_Study material_:
★ ★ ★ ★
(* ===== verification/AuthSession.v ===== *)
(** * AuthSession: the socket protocol of the login
    (apps/authserver/session/authsession.go)

    What the client sends arrives in segments, each of which one Read returns
    at most; what the server writes are the events, one for each value.  The
    random source is a tape of bytes, which fails when it is used up.  An
    error that ends the session is a failure of the loop. *)
From S2P Require Import Prelude GoRuntime GoStrings Bytes GameServerRepo GatewayRepo BinPack Registry GameServers Gateways AuthRepo Crypto Srp6.

Inductive Status := StatusChallenge | StatusLogonProof | StatusReconnectProof | StatusAuthed | StatusClosed.
#[export] Instance Status_eq_dec : EqDecision Status.
Proof. solve_decision. Defined.

Definition AuthResultSuccess : u8 := 0.
Definition AuthResultUnkAccount : u8 := 4.
Definition CommandLogonChallenge : u8 := 0.
Definition CommandLogonProof : u8 := 1.
Definition CommandReconnectChallenge : u8 := 2.
Definition CommandReconnectProof : u8 := 3.
Definition CommandRealmList : u8 := 0x10.
Definition Commands (opcode : u8) : option Status :=
  if opcode =? CommandLogonChallenge then Some StatusChallenge
  else if opcode =? CommandLogonProof then Some StatusLogonProof
  else if opcode =? CommandReconnectChallenge then Some StatusChallenge
  else if opcode =? CommandReconnectProof then Some StatusReconnectProof
  else if opcode =? CommandRealmList then Some StatusAuthed
  else None.

(** ** The connection *)

(** One Read of a buffer of [n] bytes: what the next segment has. *)
Fixpoint next_bytes (n : nat) (segs : list bytes) : option (bytes * list bytes) :=
  match segs with
  | [] => None
  | [] :: segs => next_bytes n segs
  | seg :: segs => Some (take n seg, drop n seg :: segs)
  end.
Fixpoint drop_bytes (n : nat) (segs : list bytes) : list bytes :=
  match segs with
  | [] => []
  | seg :: segs => if (n <? length seg)%nat then drop n seg :: segs else drop_bytes (n - length seg) segs
  end.

Section Session.
Context {D G : Type} `{SortSlice} `{RedisDocs GatewayServer G} (same_username : bytes -> bytes -> bool).

Record AuthSession := {
  conn : list bytes;
  tape : bytes;
  back : backends D G;
  srp : option SRP6;
  status : Status;
  account : option Account;
  reconnectProof : bytes
}.
Definition with_conn (c : list bytes) (s : AuthSession) : AuthSession :=
  {| conn := c; tape := tape s; back := back s; srp := srp s; status := status s; account := account s; reconnectProof := reconnectProof s |}.
Definition with_tape (t : bytes) (s : AuthSession) : AuthSession :=
  {| conn := conn s; tape := t; back := back s; srp := srp s; status := status s; account := account s; reconnectProof := reconnectProof s |}.
Definition with_back (b : backends D G) (s : AuthSession) : AuthSession :=
  {| conn := conn s; tape := tape s; back := b; srp := srp s; status := status s; account := account s; reconnectProof := reconnectProof s |}.
Definition with_srp (p : option SRP6) (s : AuthSession) : AuthSession :=
  {| conn := conn s; tape := tape s; back := back s; srp := p; status := status s; account := account s; reconnectProof := reconnectProof s |}.
Definition with_status (t : Status) (s : AuthSession) : AuthSession :=
  {| conn := conn s; tape := tape s; back := back s; srp := srp s; status := t; account := account s; reconnectProof := reconnectProof s |}.
Definition with_account (a : option Account) (s : AuthSession) : AuthSession :=
  {| conn := conn s; tape := tape s; back := back s; srp := srp s; status := status s; account := a; reconnectProof := reconnectProof s |}.
Definition with_proof (p : bytes) (s : AuthSession) : AuthSession :=
  {| conn := conn s; tape := tape s; back := back s; srp := srp s; status := status s; account := account s; reconnectProof := p |}.

Abbreviation M A := (go AuthSession bytes auth_err A).

Definition set_status (t : Status) : M unit := modify (with_status t).
(** A session on a new connection. *)
Definition NewAuthSession (c : list bytes) (t : bytes) (b : backends D G) : AuthSession :=
  {| conn := c; tape := t; back := b; srp := None; status := StatusChallenge; account := None; reconnectProof := [] |}.

(** conn.Read into a buffer of [n] bytes; an empty buffer reads nothing. *)
Definition conn_read (n : nat) : M bytes :=
  if (n =? 0)%nat then mret []
  else
    s ← gets id;
    match next_bytes n (conn s) with
    | Some (b, rest) => modify (with_conn rest) ;; mret b
    | None => fail ErrRead
    end.
(** binary.Read of [n] bytes. *)
Definition read_exactly (n : nat) : M bytes :=
  s ← gets id;
  if (n <=? length (concat (conn s)))%nat then modify (with_conn (drop_bytes n (conn s))) ;; mret (take n (concat (conn s)))
  else modify (with_conn []) ;; fail ErrRead.
Definition rand_Read (n : nat) : M bytes :=
  s ← gets id;
  if (n <=? length (tape s))%nat then modify (with_tape (drop n (tape s))) ;; mret (take n (tape s)) else fail ErrRandom.
(** The random bytes of the SRP session: the provider panics on an error. *)
Definition randCryptoBytesProvider : M bytes := b ← try_err (rand_Read 32); deref b.

Fixpoint Write (v : list bytes) : M unit :=
  match v with
  | [] => mret tt
  | d :: v => publish ErrConn d ;; Write v
  end.
Definition in_back {A} (m : go (backends D G) bytes auth_err A) : M A := zoom back with_back m.

Definition u16_bytes (x : Z) : bytes := le_encode 2 x.
Definition u32_bytes (x : Z) : bytes := le_encode 4 x.
Definition version_challenge : bytes :=
  [0xBA; 0xA3; 0x1E; 0x99; 0xA0; 0x0B; 0x21; 0x57; 0xFC; 0x37; 0x3F; 0xB3; 0x69; 0xCD; 0xD2; 0xF1].

(** ** The challenges

    Of the 33 bytes of the header only the last, the length of the name, is
    used.  The name is read with one Read: a name that arrives in pieces ends
    in zeros. *)
Definition challenge_size : nat := 33.
Definition read_login : M bytes :=
  d ← read_exactly challenge_size;
  let ILen := Z.to_nat (nth 32 d 0) in
  login ← conn_read ILen;
  mret (login ++ replicate (ILen - length login) 0).
Definition find_account (username : bytes) : M unit :=
  found ← try_err (in_back (in_db (AccountByUserName same_username username)));
  modify (with_account (default None found)) ;;
  guard_err (bool_decide (found = None)) ErrDB.

Definition HandleLogonChallenge : M unit :=
  set_status StatusClosed ;;
  username ← read_login;
  find_account username ;;
  acc ← gets account;
  match acc with
  | None => Write [[CommandLogonProof]; [AuthResultUnkAccount]; u16_bytes 0]
  | Some acc =>
    random ← randCryptoBytesProvider;
    let p := NewSRP random username (Salt acc) (Verifier acc) in
    modify (with_srp (Some p)) ;;
    let '(B, g, N, s) := DataForClient p in
    Write [[CommandLogonChallenge; 0]; [AuthResultSuccess]; B; [1]; g; [32]; N; s; version_challenge; [0]] ;;
    set_status StatusLogonProof
  end.

Definition HandleReconnectChallenge : M unit :=
  set_status StatusClosed ;;
  username ← read_login;
  find_account username ;;
  modify (with_proof (replicate 16 0)) ;;
  proof ← rand_Read 16;
  modify (with_proof proof) ;;
  set_status StatusReconnectProof ;;
  Write [[CommandReconnectChallenge]; [AuthResultSuccess]; proof; version_challenge].

(** ** The proofs *)
Definition HandleReconnectProof : M unit :=
  d ← read_exactly 57;
  let R1 := take 16 d in
  let R2 := take 20 (drop 16 d) in
  s ← gets id;
  acc ← deref (account s);
  guard_err (negb (ReconnectChallengeValid (Username acc) R1 R2 (reconnectProof s) (SessionKeyAuth acc))) ErrBadReconnect ;;
  Write [[CommandReconnectProof]; [AuthResultSuccess]; u16_bytes 0] ;;
  set_status StatusAuthed.

Definition with_key (K : bytes) (a : Account) : Account :=
  {| ID := ID a; Username := Username a; Salt := Salt a; Verifier := Verifier a; SessionKeyAuth := K; Locked := Locked a; LastIP := LastIP a |}.
Definition HandleLogonProof : M unit :=
  d ← read_exactly 74;
  let A := take 32 d in
  let ClientM := take 20 (drop 32 d) in
  s ← gets id;
  p ← deref (srp s);
  verdict ← deref (VerifyChallengeResponse p A ClientM);
  match verdict with
  | None => Write [[CommandLogonProof]; [AuthResultUnkAccount]; u16_bytes 0]
  | Some K =>
    acc ← deref (account s);
    modify (with_account (Some (with_key K acc))) ;;
    in_back (in_db (UpdateAccount (with_key K acc))) ;;
    Write [[CommandLogonProof; 0] ++ GetSessionVerifier A ClientM K ++ u32_bytes 0x00800000 ++ u32_bytes 0 ++ u16_bytes 0] ;;
    set_status StatusAuthed
  end.

(** ** The realm list *)
Definition realm_bytes (realm : RealmListItem) : bytes :=
  [i_Icon realm; i_Locked realm; i_Flag realm] ++ string_bytes (i_Name realm) ++ [0] ++ string_bytes (i_Address realm) ++ [0] ++
  u32_bytes (i_PopulationLevel realm) ++ [i_CharsCount realm; i_Timezone realm; wrap8 (i_ID realm)].
Definition HandleRealmList : M unit :=
  read_exactly 4 ;;
  s ← gets id;
  realmList ← in_back (RealmListForAccount (account s));
  let pktData := concat (realm_bytes <$> realmList) ++ [0x10; 0x00] in
  Write [[CommandRealmList]; u16_bytes (len pktData + 6); u32_bytes 0; u16_bytes (len realmList); pktData] ;;
  set_status StatusAuthed.

(** ** The loop *)
Definition process_command : M unit :=
  ext ErrDeadline ;;
  b ← conn_read 1;
  let opcode := nth 0 b 0 in
  validStatus ← not_nil ErrUnknownCommand (Commands opcode);
  current ← gets status;
  guard_err (negb (bool_decide (current = validStatus))) ErrInvalidStatus ;;
  if opcode =? CommandLogonChallenge then HandleLogonChallenge
  else if opcode =? CommandLogonProof then HandleLogonProof
  else if opcode =? CommandRealmList then HandleRealmList
  else if opcode =? CommandReconnectChallenge then HandleReconnectChallenge
  else if opcode =? CommandReconnectProof then HandleReconnectProof
  else mret tt.
(** The loop only ends with an error. *)
Fixpoint ListenAndProcess (fuel : nat) : M unit :=
  match fuel with
  | O => fail ErrOutOfFuel
  | S fuel => process_command ;; ListenAndProcess fuel
  end.
End Session.
Arguments AuthSession : clear implicits.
★ ★ ★ ★
_Work order_: As you read the records above, find each line that contains "HandleRealmList" and copy it.

_Task result_:
Definition HandleRealmList : M unit :=
  else if opcode =? CommandRealmList then HandleRealmList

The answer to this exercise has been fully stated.